高岡郡の梼原村出身の女性曰く、小学校の頃に奥の部落の人が病気になり、犬神が憑いているという噂になった。

その人は、驚くほどの大食になり、饒舌に喋り、声や動作が犬神統の人とそっくりになった挙句に死んでしまったという。



犬神の特徴



犬神持と狐持は同様の形式で伝えられている。

犬神は鼠よりも小さく、犬に似て口先の尖ったもので、症状は狐憑と全く同じであるいわれている。

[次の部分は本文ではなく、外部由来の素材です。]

(* ===== verification/Isolation.v ===== *)
(** * Isolation: one account against all other code

    A program logic for the code of one account [a] that runs next to
    arbitrary other code: [wp] says what a program of [a] does to the account's
    own storage, where every call to another account may call back and gives
    back any storage that satisfies the account's invariant. If the code of
    [a] keeps its invariant in this logic, every execution of the runtime keeps
    it, whoever starts it and whatever the other accounts' code does: only [a]
    writes its storage, only [a] can migrate its code, its identifier is
    handed out once, and a failed call is rolled back. *)

From S2P Require Import Prelude Core Gas ExecState ExecStateFacts Runtime Invoker InvokerFacts.
From S2P Require Import CallFacts.

Open Scope evolve_scope.

(** The storage of one account, as reads see it. *)
Abbreviation Store := (bytes -> SdkResult (option bytes)).

Definition store_eq (f g : Store) : Prop := forall k, f k = g k.

Definition own (a : AccountId) (s : ExecutionState) : Store := fun k => view s (account_storage_key a k).

Definition upd (st : Store) (k : bytes) (v : option bytes) : Store := fun k' =>
  if decide (k' = k) then Ok v else st k'.
(* ===== verification/UnorderedMapSpec.v ===== *)
(** * What the unordered map computes

    [UnorderedMap] stores a finite map: the keys in a vector, the position of
    every key, and the values. Removal fills the hole with the last key. *)

From S2P Require Import Prelude Core Gas Collections ExecState ExecStateFacts Runtime Invoker InvokerFacts CallFacts.
From S2P Require Import Isolation CollectionFacts Local CollectionSpec VectorSpec.

Open Scope evolve_scope.

(** ** Removal by moving the last element *)

Definition swap_remove {A} (i : nat) (l : list A) : list A :=
  match last l with Some x => removelast (<[i := x]> l) | None => [] end.

Lemma removelast_lookup {A} (l : list A) j y :
  removelast l !! j = Some y -> l !! j = Some y /\ (S j < length l)%nat.
Proof.
  destruct l as [|x l _] using rev_ind; [done|]. rewrite removelast_last. intros Hj.
  split; [by apply lookup_app_l_Some|]. apply lookup_lt_Some in Hj. rewrite length_app. cbn. lia.
Qed.

Lemma swap_remove_lookup {A} (l : list A) i j y :
  swap_remove i l !! j = Some y ->
  (S j < length l)%nat /\ ((j = i /\ last l = Some y) \/ (j ≠ i /\ l !! j = Some y)).
Proof.
  unfold swap_remove. destruct (last l) as [x|] eqn:El; [|done].
  intros [Hj Hlt]%removelast_lookup. rewrite length_insert in Hlt. split; [done|].
  destruct (decide (i = j)) as [<-|Hne].
  - left. rewrite list_lookup_insert_eq in Hj by lia. by simplify_eq.
  - right. rewrite list_lookup_insert_ne in Hj by done. done.
Qed.

Lemma swap_remove_permutation {A} (l : list A) i x :
  l !! i = Some x -> l ≡ₚ x :: swap_remove i l.
Proof.
  intros (l1 & l2 & -> & ->)%list_elem_of_split_length. unfold swap_remove.
  destruct l2 as [|y l2 _] using rev_ind.
  - rewrite last_snoc, list_insert_id by (by apply list_lookup_middle).
    rewrite removelast_last. by rewrite Permutation_app_comm.
  - rewrite app_comm_cons, app_assoc, last_snoc, insert_app_l by (rewrite length_app; cbn; lia).
    rewrite removelast_last, insert_app_r_alt, Nat.sub_diag by lia. cbn.
    solve_Permutation.
Qed.

(** The entries of a map, in the order of a list of its keys. *)
Lemma entries_of_keys `{Countable K} {V} (m : gmap K V) (keys : list K) :
  NoDup keys -> (forall k, k ∈ keys <-> is_Some (m !! k)) ->
  exists l, l.*1 = keys /\ (forall k v, (k, v) ∈ l -> m !! k = Some v) /\ l ≡ₚ map_to_list m.
Proof.
  intros Hnd Hdom.
  assert (Hl : exists l, l.*1 = keys /\ forall k v, (k, v) ∈ l -> m !! k = Some v).
  { assert (Hsome : forall k, k ∈ keys -> is_Some (m !! k)) by (intros k; apply Hdom). clear Hnd Hdom.
    induction keys as [|k keys IH]; [exists []; split; [done | by intros ?? ?%elem_of_nil]|].
    destruct IH as (l & <- & Hl); [intros k' Hk'; apply Hsome; by right|].
    destruct (Hsome k) as [v Hv]; [by left|]. exists ((k, v) :: l). split; [done|].
    intros k' v' [[= -> ->]|Hin]%elem_of_cons; [done | by apply Hl]. }
  destruct Hl as (l & <- & Hl). exists l. split_and!; [done | done|].
  apply NoDup_Permutation; [by eapply NoDup_fmap_1 | apply NoDup_map_to_list|].
  intros [k v]. rewrite elem_of_map_to_list. split; [by apply Hl|]. intros Hv.
  destruct (proj1 (list_elem_of_fmap _ _ _) (proj2 (Hdom k) (mk_is_Some _ _ Hv))) as ([k' v'] & -> & Hin).
  cbn in Hv. rewrite (Hl _ _ Hin) in Hv. by simplify_eq.
Qed.

(** ** The representation *)

Section UnorderedMap.
Context `{RuntimeDeps} `{CollectionCodec} `{Hst : !StorageTotal} `{Hkt : !KeysTotal} (a : AccountId).
Context {K V : Type} `{Borsh K} `{Borsh V} `{Countable K}.

Record um_distinct (u : UnorderedMap K V) : Prop := {
  ud_keys : map_prefix (vec_index (um_keys_vec u)) ≠ map_prefix (vec_elems (um_keys_vec u));
  ud_index_values : map_prefix (um_index_map u) ≠ map_prefix (um_values_map u);
  ud_index_len : map_prefix (um_index_map u) ≠ map_prefix (vec_index (um_keys_vec u));
  ud_index_elems : map_prefix (um_index_map u) ≠ map_prefix (vec_elems (um_keys_vec u));
  ud_values_len : map_prefix (um_values_map u) ≠ map_prefix (vec_index (um_keys_vec u));
  ud_values_elems : map_prefix (um_values_map u) ≠ map_prefix (vec_elems (um_keys_vec u)) }.

(** The key can be encoded, short enough for a storage key. *)
Definition key_fits (k : K) : Prop :=
  exists b, encode_value k = Ok b /\ forall p : byte, short a (p :: b).

Lemma key_fits_ok {W} (m : Map K W) k : key_fits k -> key_ok a m k.
Proof. intros (b & Hb & Hs). exists (map_prefix m :: b). unfold Map.make_key. by rewrite Hb. Qed.

Lemma key_fits_fits k : key_fits k -> fits k.
Proof.
  intros (b & Hb & Hs). exists b. split; [done|]. specialize (Hs Byte.x00).
  apply short_key in Hs. rewrite zlen_cons in Hs. assert (MAX_KEY_SIZE <= MAX_VALUE_SIZE) by done. lia.
Qed.

(** The positions of the keys and the values. *)
Record um_cells (u : UnorderedMap K V) (st : gmap bytes bytes) (keys : list K) (m : gmap K V) : Prop := {
  uc_index : forall i k, keys !! i = Some k -> holds a (um_index_map u) k st (Some (Z.of_nat i));
  uc_no_index : forall k, key_fits k -> k ∉ keys -> holds a (um_index_map u) k st None;
  uc_values : forall k, key_fits k -> holds a (um_values_map u) k st (m !! k) }.

Record um_rep (u : UnorderedMap K V) (st : gmap bytes bytes) (keys : list K) (m : gmap K V) : Prop := {
  ur_keys : vector_rep a (um_keys_vec u) st keys;
  ur_nodup : NoDup keys;
  ur_dom : forall k, k ∈ keys <-> is_Some (m !! k);
  ur_fit : forall k, k ∈ keys -> key_fits k;
  ur_cells : um_cells u st keys m }.

Context (u : UnorderedMap K V) (Hd : um_distinct u) (env : EnvView) (Hwho : whoami env = a).

(** The index of a key, as [Map.may_get] finds it. *)
Lemma um_find st keys m k : um_rep u st keys m -> key_fits k ->
  exists o, holds a (um_index_map u) k st o /\
    match o with
    | None => m !! k = None
    | Some i => exists n v, i = Z.of_nat n /\ keys !! n = Some k /\ m !! k = Some v
    end.
Proof.
  clear env Hwho. intros [_ _ Hdom _ []] Hk. specialize (Hdom k). destruct (m !! k) as [v|].
  - destruct (proj1 (list_elem_of_lookup _ _) (proj2 Hdom (mk_is_Some _ _ eq_refl))) as [n Hn]. exists (Some (Z.of_nat n)).
    split; [eauto|]. by exists n, v.
  - exists None. split; [|done]. apply uc_no_index0; [done|]. intros [? [=]]%Hdom.
Qed.

Lemma um_get_spec st keys m k : um_rep u st keys m -> key_fits k ->
  exec_local a (lift_query (UnorderedMap.may_get u k env)) st = Some (Ok (m !! k), st).
Proof using Hwho Hst.
  intros [Hkeys _ _ _ []] Hk. apply exec_may_get; [done | done | by apply (vr_fit _ _ _ _ Hkeys) | by eauto].
Qed.

Lemma um_size st keys m : um_rep u st keys m -> length keys = size m.
Proof.
  clear env Hwho. intros [_ Hnd Hdom _ _]. rewrite <-(size_dom m).
  transitivity (size (list_to_set keys : gset K)); [by rewrite size_list_to_set|].
  f_equal. apply set_eq. intros k. by rewrite elem_of_list_to_set, elem_of_dom, Hdom.
Qed.

Lemma um_len_spec st keys m : um_rep u st keys m ->
  exec_local a (lift_query (UnorderedMap.len u env)) st = Some (Ok (Z.of_nat (size m)), st).
Proof using Hwho Hst.
  intros Hr. unfold UnorderedMap.len. rewrite (vector_len_spec a _ _ Hwho _ _ (ur_keys _ _ _ _ Hr)).
  by rewrite <-(um_size _ _ _ Hr).
Qed.

(** ** Operations *)

Lemma um_cells_outside st st' keys m :
  um_cells u st keys m -> same_outside (vector_prefixes (um_keys_vec u)) st st' -> um_cells u st' keys m.
Proof using Hd.
  clear env Hwho. destruct Hd. intros [] Hs. unfold vector_prefixes in Hs.
  split; intros; (eapply holds_same_outside; [exact Hs | | by eauto]);
    rewrite !not_elem_of_cons; split_and!; try done; apply not_elem_of_nil.
Qed.

Lemma um_values_put st (m : gmap K V) k v :
  (forall k', key_fits k' -> holds a (um_values_map u) k' st (m !! k')) -> key_fits k -> fits v ->
  forall k', key_fits k' -> holds a (um_values_map u) k' (put (um_values_map u) k v st) (<[k := v]> m !! k').
Proof.
  clear env Hwho. intros Hv Hk Hfit k' Hk'. destruct (decide (k = k')) as [<-|Hne].
  - rewrite lookup_insert_eq. apply holds_put; [by apply key_fits_ok | done].
  - rewrite lookup_insert_ne by done. apply holds_put_apart; [by apply apart_key | by apply Hv].
Qed.

Lemma um_cells_update st keys m k v :
  um_cells u st keys m -> key_fits k -> fits v ->
  um_cells u (put (um_values_map u) k v st) keys (<[k := v]> m).
Proof using Hd.
  clear env Hwho. destruct Hd. intros [] Hk Hv. split; [| |by apply um_values_put].
  all: intros; apply holds_put_apart; [by apply apart_prefix | by eauto].
Qed.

また、石見地方では鼠のような姿で、口が縦に切れているともいわれる。

島根県仁摩郡の伝承



仁摩郡では、犬神系統の家人をイヌガメモチという。

犬神は75匹で一眷族とされ、犬神系統の者は系統遣と呼ばれて婚姻を避けられる。

島根県美濃郡の伝承



美濃郡では犬神のことをイノガミと呼ぶ。

イノガミは女性に憑くことが多く、憑かれると憑かせた犬神持ちの言動を模すようになる。

そして、20分ほど経つと倒れて昏睡し、2,3日は放心状態で過ごすが、次第に平静に戻っていくという。

主人亡き後の犬神の行方



犬神は持筋の者の体に宿っており、主人が亡くなれば、犬神は家財に憑いて買った人の家へ移るといわれている。

そのため、持筋の家が破滅して財産を売り飛ばすときは、その家を絶対に買ってはならない。

犬神持ちの性格



犬神持ちの人間は妬み根性が強いといわれ、犬神は相手に食いついて病気にしたり、スイカを水っぽくしたり、カイコを腐らせたりするといわれている。

また、犬神持ちに御馳走を作るところを見られたら すぐにお裾分けしなければならず、犬神持ちの家から何かを貰ったときは、それ以上の返礼をすぐに持って行かないと品物に犬神が憑いて悩ませるという。

犬神の弱点



フクロウは犬神を捕って食うことから、犬神に一番に天敵視されている。

そのため、農家の入口にフクロウの爪が下げられていることがある。



犬神の特徴



犬神は、白と黒の斑のある鼠のような姿で、犬神憑の家に行って高粱のからを枕にして寝ると見えるという。

犬神持は主に町民で、他の者から嫌われており結婚を避けられる。犬神持は気に入らない人に犬神を憑け、憑けられた場合は祈祷をしたり、焼け火箸を額に当てたりして落とす。なお、寿司を作っているところを犬神持に見られるとその寿司は食えなくなるという。

また、萩のある借家には犬神持ちがおり、家の都合で その家主に立ち退きを命ずると、恨まれて「必ず家を絶やしてやる」といわれ、後にその通りになったという。

萩市の伝承


山口県では犬神のことを"神さん"と呼び、神さんのいる家の者が欲した食物は何でも腐ってしまうという。

萩の人曰く、小学校の時にある生徒の弁当が腐っており、これは同じ組にいた神さんの家の子が欲しがったためといわれた。また、酒屋は新酒を作ると、商品を腐らせないために最初に神さんの家に供えるという。